> [TRY IT]: Gather up every line from the entries below that uses the word "Lemma".

##### DATA LISTING #####

Lemma track_sn_cache b sn t b' :
  track_sn b sn t = Ok b' -> cache_ok b -> cache_ok b' /\ mime b' = mime b.
Proof.
  unfold track_sn. intros H Hb. destruct (PacketCount (stats b) =? 0).
  - destruct (bucket b) as [k|] eqn:E'; [|done]. injection H as <-. split; [|done].
    intros k' [= <-]. destruct (Hb k E'). constructor; try done. apply u16_range.
  - revert H. destruct (top_bit_clear _); [|by intros [= <-]].
    destruct (sn <? maxSeqNo b); by intros [= <-].
Qed.

Lemma mime_codec b b' pl : mime b' = mime b -> codec_payload b' pl = codec_payload b pl.
Proof. unfold codec_payload. by intros ->. Qed.

Lemma probe_bucket b sn v : bucket (probe b sn v) = bucket b.
Proof.
  unfold probe. case_test; [|done]. destruct v as [pld|]; repeat case_test; by destruct b.
Qed.

Lemma time_stats_bucket b ts t : bucket (time_stats b ts t) = bucket b.
Proof. unfold time_stats. destruct b. cbn. repeat case_test; reflexivity. Qed.

Lemma report_bucket oor b t now : bucket (report oor b t now).1 = bucket b.
Proof.
  unfold report, getRTCP, buildReceptionReport, buildREMBPacket. case_test; [|done].
  cbv zeta. destruct (remb _ && _)%bool; by destruct b.
Qed.

Lemma calc_packet_bucket oor gext al b cb sn head p t now b' evs :
  calc_packet oor gext al b cb sn head p t now = Ok (b', evs) -> bucket b' = bucket b.
Proof.
  intros [[-> _]|(v & key & evs' & _ & -> & _)]%calc_packet_inv; [done|].
  by rewrite report_bucket, time_stats_bucket, probe_bucket.
Qed.

Section accept.
Context (oor : float -> Z) (unm : option bytes -> option rtp_packet)
  (gext : rtp_packet -> Z -> option bytes) (al : bytes -> option Z) (cb : bool).
(** [rtp.Packet.Unmarshal] of no bytes is an error. *)
Context (unm_nil : unm None = None).

(** What [calc] sends on the channel for packet [sn] *)
Definition sends (b b' : Buffer) (pkt : bytes) (sn now : Z) (eps : list ExtPacket) : Prop :=
  match unm (Some pkt) with
  | None => eps = []
  | Some p =>
      match codec_payload b (rp_payload p) with
      | Ok (Some (v, key)) =>
          let head := sn =? maxSeqNo b' in
          eps = [MkExtPacket head (b_cycles b') now p v key] \/ head = false /\ eps = []
      | _ => eps = []
      end
  end.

#####

> [TASK RESPONSE]:
Lemma track_sn_cache b sn t b' :
Lemma mime_codec b b' pl : mime b' = mime b -> codec_payload b' pl = codec_payload b pl.
Lemma probe_bucket b sn v : bucket (probe b sn v) = bucket b.
Lemma time_stats_bucket b ts t : bucket (time_stats b ts t) = bucket b.
Lemma report_bucket oor b t now : bucket (report oor b t now).1 = bucket b.
Lemma calc_packet_bucket oor gext al b cb sn head p t now b' evs :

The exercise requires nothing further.